*The records*
++++++++++++++++++++
(** * Temper: discovery and dispatch of template engines

    A shallow embedding of [temper.js].  A [Temper] object owns three
    caches; [require] loads a template engine through Node's module
    system, [discover] picks the engine for a file from its extension, and
    [compile] normalises the engine's output to [{library, client, server}].

    JavaScript objects used as dictionaries ([Object.create(null)]) are
    finite maps; exceptions are an error monad over the mutable object; the
    calls made to the loader are recorded in a log so that statements about
    "probing" can be written down. *)

From Stdlib Require Import Ascii String.
From stdpp Require Import base gmap strings list.

(** ** JavaScript strings *)

Module JS.

Definition chars (s : string) : list ascii := list_ascii_of_string s.
Definition text (l : list ascii) : string := string_of_list_ascii l.

(** [needle] occurs in [s]: there is text before and after it. *)
Definition includes (s needle : string) : Prop :=
  ∃ before after, s = before +:+ needle +:+ after.

(** What follows [pattern] in [s] when [s] starts with it. *)
Fixpoint strip_prefix (pattern s : string) : option string :=
  match pattern, s with
  | EmptyString, _ => Some s
  | String p pattern', String c s' =>
      if Ascii.eqb p c then strip_prefix pattern' s' else None
  | String _ _, EmptyString => None
  end.

(** [s.indexOf(pattern)], returned as the text before and after the first
    occurrence. *)
Fixpoint split_first (pattern s : string) : option (string * string) :=
  match strip_prefix pattern s with
  | Some after => Some ("", after)
  | None =>
      match s with
      | EmptyString => None
      | String c rest =>
          match split_first pattern rest with
          | Some (before, after) => Some (String c before, after)
          | None => None
          end
      end
  end.

(** GetSubstitution for a string pattern (no capture groups): in the
    replacement text [$$] is a dollar sign, [$&] the matched text, [$`] the
    text before the match and [$'] the text after it; a dollar sign followed
    by anything else stands for itself. *)
Fixpoint substitution (matched before after replacement : string) : string :=
  match replacement with
  | EmptyString => ""
  | String "$" (String "$" rest) =>
      "$" +:+ substitution matched before after rest
  | String "$" (String "&" rest) =>
      matched +:+ substitution matched before after rest
  | String "$" (String "`" rest) =>
      before +:+ substitution matched before after rest
  | String "$" (String "'" rest) =>
      after +:+ substitution matched before after rest
  | String c rest => String c (substitution matched before after rest)
  end.

(** [s.replace(pattern, replacement)] with a string pattern: only the first
    occurrence is replaced. *)
Definition replace (s pattern replacement : string) : string :=
  match split_first pattern s with
  | None => s
  | Some (before, after) =>
      before +:+ substitution pattern before after replacement +:+ after
  end.

(** [list.join(separator)] on an array of strings. *)
Definition join (separator : string) (list : list string) : string :=
  String.concat separator list.

End JS.

(** ** Node's [path] module (POSIX flavour) *)

Module Path.

Definition is_slash (c : ascii) : bool := Ascii.eqb c "/".
Definition is_dot (c : ascii) : bool := Ascii.eqb c ".".

Fixpoint drop_while (p : ascii → bool) (l : list ascii) : list ascii :=
  match l with
  | [] => []
  | c :: rest => if p c then drop_while p rest else l
  end.

Fixpoint take_while (p : ascii → bool) (l : list ascii) : list ascii :=
  match l with
  | [] => []
  | c :: rest => if p c then c :: take_while p rest else []
  end.

(** The last portion of a path, read from its end: trailing separators are
    skipped, then everything up to the next separator is taken. *)
Definition last_portion_reversed (path : string) : list ascii :=
  take_while (λ c, negb (is_slash c))
    (drop_while is_slash (reverse (JS.chars path))).

(** [path.extname(path)]: from the last dot of the last portion to its end;
    empty when there is no dot, when the only dot is the first character of
    the portion, and when the portion is [..]. *)
Definition extname (path : string) : string :=
  let portion := last_portion_reversed path in
  let after := take_while (λ c, negb (is_dot c)) portion in
  match drop_while (λ c, negb (is_dot c)) portion with
  | [] => ""
  | _dot :: before =>
      match before, after with
      | [], _ => ""
      | ["."%char], [] => ""
      | _, _ => JS.text ("."%char :: reverse after)
      end
  end.

(** [path.dirname(path)]. *)
Definition dirname (path : string) : string :=
  match JS.chars path with
  | [] => "."
  | first :: rest =>
      let scanned :=
        drop_while (λ c, negb (is_slash c))
          (drop_while is_slash (reverse rest)) in
      match scanned with
      | [] => if is_slash first then "/" else "."
      | _slash :: kept =>
          if is_slash first && bool_decide (kept = [])
          then "//"
          else JS.text (first :: reverse kept)
      end
  end.

(** Segments of a path between separators. *)
Fixpoint segments (current : list ascii) (l : list ascii) : list string :=
  match l with
  | [] => [JS.text (reverse current)]
  | c :: rest =>
      if is_slash c
      then JS.text (reverse current) :: segments [] rest
      else segments (c :: current) rest
  end.

(** One step of [normalizeString]: empty and [.] segments vanish, [..]
    removes the segment before it when there is one to remove. *)
Definition push_segment (allow_above_root : bool)
    (kept : list string) (segment : string) : list string :=
  if bool_decide (segment = "") || bool_decide (segment = ".") then kept
  else if bool_decide (segment = "..") then
    match kept with
    | previous :: others =>
        if bool_decide (previous = "..")
        then (if allow_above_root then segment :: kept else kept)
        else others
    | [] => if allow_above_root then [segment] else []
    end
  else segment :: kept.

Definition normalize_string (allow_above_root : bool) (path : string) : string :=
  JS.join "/"
    (reverse (foldl (push_segment allow_above_root) [] (segments [] (JS.chars path)))).

(** [path.normalize(path)]. *)
Definition normalize (path : string) : string :=
  match JS.chars path with
  | [] => "."
  | first :: _ =>
      let absolute := is_slash first in
      let trailing :=
        match reverse (JS.chars path) with
        | last :: _ => is_slash last
        | [] => false
        end in
      let body := normalize_string (negb absolute) path in
      if bool_decide (body = "")
      then (if absolute then "/" else if trailing then "./" else ".")
      else
        let body := if trailing then body +:+ "/" else body in
        if absolute then "/" +:+ body else body
  end.

(** [path.join(...parts)]: empty parts are ignored, the rest are glued with
    separators and normalised. *)
Definition join (parts : list string) : string :=
  match filter (λ part, part ≠ "") parts with
  | [] => "."
  | kept => normalize (JS.join "/" kept)
  end.

End Path.

(** ** Errors, values and loaded engines *)

(** What a [throw] carries: [new Error(message)], or the [TypeError] the
    runtime raises when something that is not a function is called. *)
Inductive exn :=
| Error (message : string)
| TypeError (message : string).

(** The data object handed to a render function. *)
Definition Data := gmap string string.

Definition renderer := Data → exn + string.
++++++++++++++++++++
Only the lines above starting at the one containing "match kept with" and ending at the one containing "(reverse (foldl (push_segment", both included, are to be returned, exactly as they read.

*Exercise solution*
    match kept with
    | previous :: others =>
        if bool_decide (previous = "..")
        then (if allow_above_root then segment :: kept else kept)
        else others
    | [] => if allow_above_root then [segment] else []
    end
  else segment :: kept.

Definition normalize_string (allow_above_root : bool) (path : string) : string :=
  JS.join "/"
    (reverse (foldl (push_segment allow_above_root) [] (segments [] (JS.chars path)))).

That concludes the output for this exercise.